How To Choose an Underwater Flashlight

Scuba diving lights are basically underwater nightlights! They come in several different styles, but most just seem like a regular flashlight. What makes them unique is that they come with an internal battery, which allows them to be used underwater. In other words, you can dive into the water, use the light and then come up again. They’re great for when you have no way to get back to the surface. Water-resistance means they can stand up to the pressure of being underwater, unlike other divers’ lights which must remain submerged until you resurface.

A lot of divers carry a standard flashlight, and there’s nothing wrong with that. But what if you were on a boat and had to dive off-boat? If you’ve ever been scuba diving while on a boat, then you know there is a huge difference between an inboard or outboard motor on your kayak and the engine on your inboard flashlight or strobes (if you have one). With these strobe lights, you can dive in without losing light. And since they’re underwater, they’re far more waterproof than your average inboard flashlight.

Most divers think of having a high beam angle when using an underwater flashlight. High beam offers the maximum distance you can dive, but it also consumes the most energy. A lower beam angle produces much less light but will be easier to see when submerged. It also has a wider color spectrum and a wider range of lighting intensity.
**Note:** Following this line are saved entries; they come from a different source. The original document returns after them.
Lemma write_config_inv {B} (cb : option (B → pci_device → Z → B)) vm bus bridge fn offset val size :
  pci_inv vm bus → 0 ≤ offset →
  let '(vm', bus', _) := pci_bus_write_config_locked cb None vm bus bridge fn offset val size in
  pci_inv vm' bus'.
Proof.
  intros I Ho. unfold pci_bus_write_config_locked.
  destruct (config_access_ok offset size) eqn:G; cbn [negb]; [|done].
  destruct (pci_bus_find_device bus fn) as [d|] eqn:Ef; [|done].
  apply find_Some_elem in Ef as [Hd _].
  destruct (0x40 <=? offset); [done|].
  destruct ((0x10 <=? offset) && (offset <? 0x28)) eqn:Eb.
  { apply andb_prop in Eb as [?%Z.leb_le ?%Z.ltb_lt].
    pose proof (write_bar_inv vm bus d offset val size I Hd ltac:(lia)) as [W _].
    by destruct (write_bar vm d offset val size). }
  pose proof (pci_devs _ _ I) as F. rewrite Forall_forall in F. destruct (F d Hd) as [O1 O2]. clear F.
  set (cfg := foldl _ _ _). cbv zeta.
  pose proof (write_byte_other val offset (config_space d) (seqZ 0 size)) as Wb. fold cfg in Wb.
  assert (Lc : length cfg = 256%nat) by (unfold cfg; by rewrite length_write_bytes).
  assert (Sq : ∀ i, i ∈ seqZ 0 size → 0 ≤ i) by (intros i Hi%elem_of_seqZ; lia).
  assert (Ew : ∀ i, (i < 6)%nat → dword cfg (0x10 + Z.of_nat i * 4) = dword (config_space d) (0x10 + Z.of_nat i * 4)).
  { intros i Hi. apply dword_ext. intros j Hj. apply Wb; try done; [lia|left]. unfold PCI_INTERRUPT_LINE. lia. }
  clearbody cfg. clear Eb. destruct (_ && _) eqn:Ec.
  - unfold pci_device_set_irq_locked. destruct (negb _); cbv zeta.
    + by apply (enable_bars_inv vm bus d).
    + match goal with |- pci_inv _ (put_device bus ?x) => by apply (enable_bars_inv vm bus d x) end.
  - apply (pci_inv_keep vm bus d); try done. unfold memory_enabled. simpl. rewrite Wb; try done.
    right. intros i Hi%elem_of_seqZ. apply andb_false_iff in Ec as [?%Z.ltb_ge|?%Z.ltb_ge]; lia.
Qed.

(** ** Reading a BAR *)

Lemma find_device_elem bus d :
  NoDup (devfn <$> devices bus) → d ∈ devices bus → pci_bus_find_device bus (devfn d) = Some d.
Proof.
  intros N Hd. apply find_unique; [done|by apply Z.eqb_refl|]. intros y Hy E%Z.eqb_eq.
  by apply (devfn_inj bus).
Qed.

Lemma probe_value k : 0 ≤ k ≤ 31 → u32 (Z.lnot (u32 (2 ^ k - 1))) = 2 ^ 32 - 2 ^ k.
Proof.
  intros Hk. assert (1 ≤ 2 ^ k ≤ 2 ^ 31).
  { pose proof (Z.pow_pos_nonneg 2 k). pose proof (Z.pow_le_mono_r 2 k 31). lia. }
  rewrite (u32_small (2 ^ k - 1)) by word. unfold Z.lnot, u32.
  replace (Z.pred (- (2 ^ k - 1))) with (2 ^ 32 - 2 ^ k + (-1) * 2 ^ 32) by lia.
  rewrite Z.mod_add by lia. apply Z.mod_small. lia.
Qed.

Lemma read_bar vm bus d i addr reg :
  pci_inv vm bus → d ∈ devices bus → has_bar d i addr → region_at vm addr = Some reg →
  pci_bus_read_config_locked None vm bus (devfn d) (0x10 + Z.of_nat i * 4) 4 =
  if match bars d !! i with Some b => probe b | None => false end
  then 2 ^ 32 - io_size reg else Space.base reg.
Proof.
  intros I Hd (b & Hl & Hr) Er. pose proof (pci_devs _ _ I) as F. rewrite Forall_forall in F.
  destruct (F d Hd) as [O1 O2]. pose proof (lookup_lt_Some _ _ _ Hl) as Hi. rewrite O1 in Hi.
  destruct (pci_bars _ _ I d i addr Hd ltac:(by exists b)) as (reg' & k & Er' & Ek & K1 & K2 & K3 & K4 & _).
  rewrite Er in Er'. injection Er' as <-. unfold pci_bus_read_config_locked.
  assert (Ea : config_access_ok (0x10 + Z.of_nat i * 4) 4 = true).
  { unfold config_access_ok, PCI_CONFIG_SPACE_SIZE. cbn [Z.eqb Pos.eqb orb andb].
    apply andb_true_intro. split; [apply Z.eqb_eq|apply Z.leb_le; lia].
    replace (0x10 + Z.of_nat i * 4) with ((4 + Z.of_nat i) * 4) by lia. apply Z.mod_mul. lia. }
  rewrite Ea. cbn [negb]. rewrite find_device_elem; [|apply I|done]. rewrite Hl.
  assert (Cb : ∀ j, 0 ≤ j < 4 → config_byte vm d (0x10 + Z.of_nat i * 4 + j) =
    if probe b then u8 (Z.shiftr (2 ^ 32 - io_size reg) (j * 8))
    else aget (config_space d) (0x10 + Z.of_nat i * 4 + j)).
  { intros j Hj. unfold config_byte.
    destruct (Z.leb_spec 0x10 (0x10 + Z.of_nat i * 4 + j)); [|lia].
    destruct (Z.ltb_spec (0x10 + Z.of_nat i * 4 + j) 0x28); [|lia]. cbn [andb].
    replace ((0x10 + Z.of_nat i * 4 + j - 0x10) / 4) with (Z.of_nat i)
      by (apply (Z.div_unique _ 4 _ j); lia).
    replace ((0x10 + Z.of_nat i * 4 + j) mod 4) with j by (apply (Z.mod_unique _ 4 (4 + Z.of_nat i)); lia).
    unfold bar_region. rewrite Nat2Z.id, Hl, Hr, Er. cbv zeta. rewrite Ek, probe_value by lia. done. }
  destruct (probe b) eqn:Ep.
  - rewrite (assemble_bytes (2 ^ 32 - io_size reg)) by done.
    apply u32_small. rewrite Ek. pose proof (Z.pow_le_mono_r 2 k 31). pose proof (Z.pow_pos_nonneg 2 k). word.
  - rewrite <- K4. unfold dword. change (seqZ 0 4) with [0; 1; 2; 3]. cbn [foldl]. by rewrite !Cb by lia.
Qed.

(** ** The bus *)

(** What happens to a bus and the machine around it: an endpoint registers,
    registers a BAR, or the guest writes its configuration space. *)
Inductive pci_step {B : Type} : vm_ctx * pci_bus → vm_ctx * pci_bus → Prop :=
  | step_device vm bus pool dev same_vm addr alloc bus' pool' dev' parent ret :
      dev_ok dev → Forall (fun b => region b = None) (bars dev) →
      pci_device_register_locked bus pool dev same_vm addr alloc = (bus', pool', dev', parent, ret) →
      pci_step (vm, bus) (vm, bus')
  | step_bar vm bus pool dev index size requested_base a1 a2 vm' pool' dev' ret :
      dev ∈ devices bus → 0 ≤ index → is_u32 size → is_u64 requested_base → fresh_alloc vm a1 →
      pci_register_bar_locked vm bus pool dev index size requested_base a1 a2 = (vm', pool', dev', ret) →
      pci_step (vm, bus) (vm', put_device bus dev')
  | step_config (set_irq_cb : option (B → pci_device → Z → B)) vm bus bridge fn offset val size
      vm' bus' bridge' :
      0 ≤ offset →
      pci_bus_write_config_locked set_irq_cb None vm bus bridge fn offset val size = (vm', bus', bridge') →
      pci_step (vm, bus) (vm', bus').

Lemma pci_step_inv {B} s s' : pci_step (B := B) s s' → pci_inv s.1 s.2 → pci_inv s'.1 s'.2.
Proof.
  intros [vm bus pool dev same_vm addr alloc bus' pool' dev' parent ret Ok Nb E
         |vm bus pool dev index size rb a1 a2 vm' pool' dev' ret Hd Hi Hs Hr Hf E
         |cb vm bus bridge fn offset val size vm' bus' bridge' Ho E] I; cbn [fst snd] in *.
  - pose proof (register_device_inv vm bus pool dev same_vm addr alloc I Ok Nb) as R. by rewrite E in R.
  - pose proof (register_bar_inv vm bus pool dev index size rb a1 a2 I Hd Hi Hs Hr Hf) as R.
    by rewrite E in R.
  - pose proof (write_config_inv cb vm bus bridge fn offset val size I Ho) as R. by rewrite E in R.
Qed.

Lemma pci_reach_inv {B} s s' : rtc (pci_step (B := B)) s s' → pci_inv s.1 s.2 → pci_inv s'.1 s'.2.
Proof. induction 1; [done|]. intros I. apply IHrtc. by apply (pci_step_inv (B := B) x). Qed.

(** C13. What the guest programs is what the bus decodes.  After any sequence
    of endpoint registrations, BAR registrations and guest writes to
    configuration space, starting from an empty bus on a well-formed machine:
    the machine is still well formed (no two regions overlap and none overlaps
    RAM); functions have different numbers; and each BAR has a region of its
    own, naturally aligned below 4 GiB, that decodes exactly when the memory
    bit of the command register is set, and reading the BAR register returns
    the address of that region, or the size mask while the guest probes. *)
Theorem pci_bars_coherent {B} vm0 bus0 vm bus :
  topology_inv vm0 → devices bus0 = [] → rtc (pci_step (B := B)) (vm0, bus0) (vm, bus) →
  topology_inv vm ∧ NoDup (devfn <$> devices bus) ∧
  (∀ d d' i i' addr, d ∈ devices bus → d' ∈ devices bus → has_bar d i addr → has_bar d' i' addr →
     devfn d = devfn d' ∧ i = i') ∧
  ∀ d i addr, d ∈ devices bus → has_bar d i addr →
    ∃ reg, region_at vm addr = Some reg ∧
      Space.base reg mod io_size reg = 0 ∧ Space.base reg + io_size reg ≤ 2 ^ 32 ∧
      enabled reg = memory_enabled d ∧
      pci_bus_read_config_locked None vm bus (devfn d) (0x10 + Z.of_nat i * 4) 4 =
        if match bars d !! i with Some b => probe b | None => false end
        then 2 ^ 32 - io_size reg else Space.base reg.
Proof.
  intros I0 E0 R. assert (I : pci_inv vm bus).
  { apply (pci_reach_inv _ _ R). split; simpl; rewrite ?E0; [done|constructor|constructor|..]; set_solver. }
  split_and!; [apply I|apply I|apply (pci_owned _ _ I)|]. intros d i addr Hd Ha.
  destruct (pci_bars _ _ I d i addr Hd Ha) as (reg & k & Er & Ek & K1 & K2 & K3 & K4 & K5).
  exists reg. rewrite Ek. split_and!; try done. rewrite <- Ek. by apply (read_bar vm bus d i addr).
Qed.

(** ** Witnesses *)

Definition example_bus : pci_bus := mk_bus [] 7 0x8000 0xb000.

Definition example_pci : pci_device :=
  mk_pci false 9 PCI_AUTO_DEVFN 1 false (replicate 6 (mk_bar None false)) (replicate 256 0).

Lemma pci_bar_first_fit_witness :
  search example_machine example_bus 0x1000 = Some 0xa000 ∧
  ∀ b, 0x8000 ≤ b → b mod 0x1000 = 0 → b + 0x1000 ≤ 0xb000 → free_at example_machine b 0x1000 → 0xa000 ≤ b.
Proof.
  assert (E : search example_machine example_bus 0x1000 = Some 0xa000) by (vm_compute; reflexivity).
  split; [exact E|].
  destruct (pci_bar_first_fit example_machine example_bus 0x1000 example_machine_inv) as [_ H];
    [vm_compute; congruence..|unfold is_u32; lia|lia|vm_compute; reflexivity|].
  rewrite E in H. destruct H as [_ H]. intros b H1 H2 H3 H4. exact (H b (conj H1 (conj H2 (conj H3 H4)))).
Defined.

(** The endpoint registers, gets a BAR of 4 KiB, the guest enables memory
    decoding and moves the BAR. *)
Definition example_pci1 := (pci_device_register_locked example_bus (ResPool.mk_pool 0 [] false) example_pci
  true 0x7000 (Some 0x7100)).1.1.1.1.
Definition example_pci_dev (bus : pci_bus) : pci_device :=
  match devices bus with d :: _ => d | [] => example_pci end.
Definition example_pci2 := pci_register_bar_locked example_machine example_pci1 (ResPool.mk_pool 0 [] false)
  (example_pci_dev example_pci1) 0 0x1000 INVALID_GPA (Some 0x7200) (Some 0x7300).
Definition example_pci3 :=
  pci_bus_write_config_locked (B := unit) None None example_pci2.1.1.1
    (put_device example_pci1 example_pci2.1.2) tt 8 4 2 2.
Definition example_pci4 :=
  pci_bus_write_config_locked (B := unit) None None example_pci3.1.1 example_pci3.1.2 tt 8 0x10 0xe0000000 4.

Lemma example_fresh : fresh_alloc example_machine (Some 0x7200).
Proof. intros a t [= <-]. destruct t; apply (bool_decide_unpack _); vm_compute; exact I. Qed.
The best scuba diving lights for use under water are ones that produce white light, but don’t just stop there. The term “white” doesn’t mean “bright white.” In order for your light to be considered “white,” it needs to be about 300 lumens, which is significantly more than the typical one-watt incandescent bulb. Better quality products will produce light that’s between one eighth and one-fourth the brightness of an ordinary incandescent light bulb. Some underwater torches even use LED technology, which puts watts per ounce of light on the same level as incandescent lamps.

Next, make sure you buy an underwater flashlight with the proper depth rating. The most common option is to buy the biggest possible depth rating, regardless of whether you’ll ever need the light to go that deep. But there are actually times when you might, and in those situations, it’s better to buy a smaller depth rating flashlight that won’t drain your batteries as quickly. Some divers actually carry two extra batteries for emergencies and another for just in case. In shallow water, you might only need one extra battery, but in deep water that’s very cloudy, it’s better to have two.

Finally, look at the physical construction of your underwater light. Most brands are made of a tough, waterproof plastic, which is extremely durable against the harshness of the ocean’s depths. Some models are made from carbon composites that are coated inside and out with a protective gel. That makes for a much tougher, more waterproof electrical conductor, which will reduce the chance that the light will crack or break in the water and prevent it from functioning correctly.

You should also look for a scuba diving light that comes with a scuba tank. This tank is used to keep your underwater light charged, so you can still use it even if your battery dies. The size of the tank will vary by brand, but you should be able to get between four and eight hours of brightness easily. Some scubapro products are powered by a single D cell, while others use a series of D cells. Either way, you should get the proper number of D cells.

Scubapro batteries come in many different shapes and sizes, so you may find that some of the models you like do not include a scuba tank or other protective casing. Keep this in mind when comparing models. Some dive specific lights will have a built-in battery, but these will be less bright and may not provide you with enough illumination for your purposes. Other underwater diving flashlights will come with a carrying case, but they will not include a scuba tank or other protective casing. The choice is yours.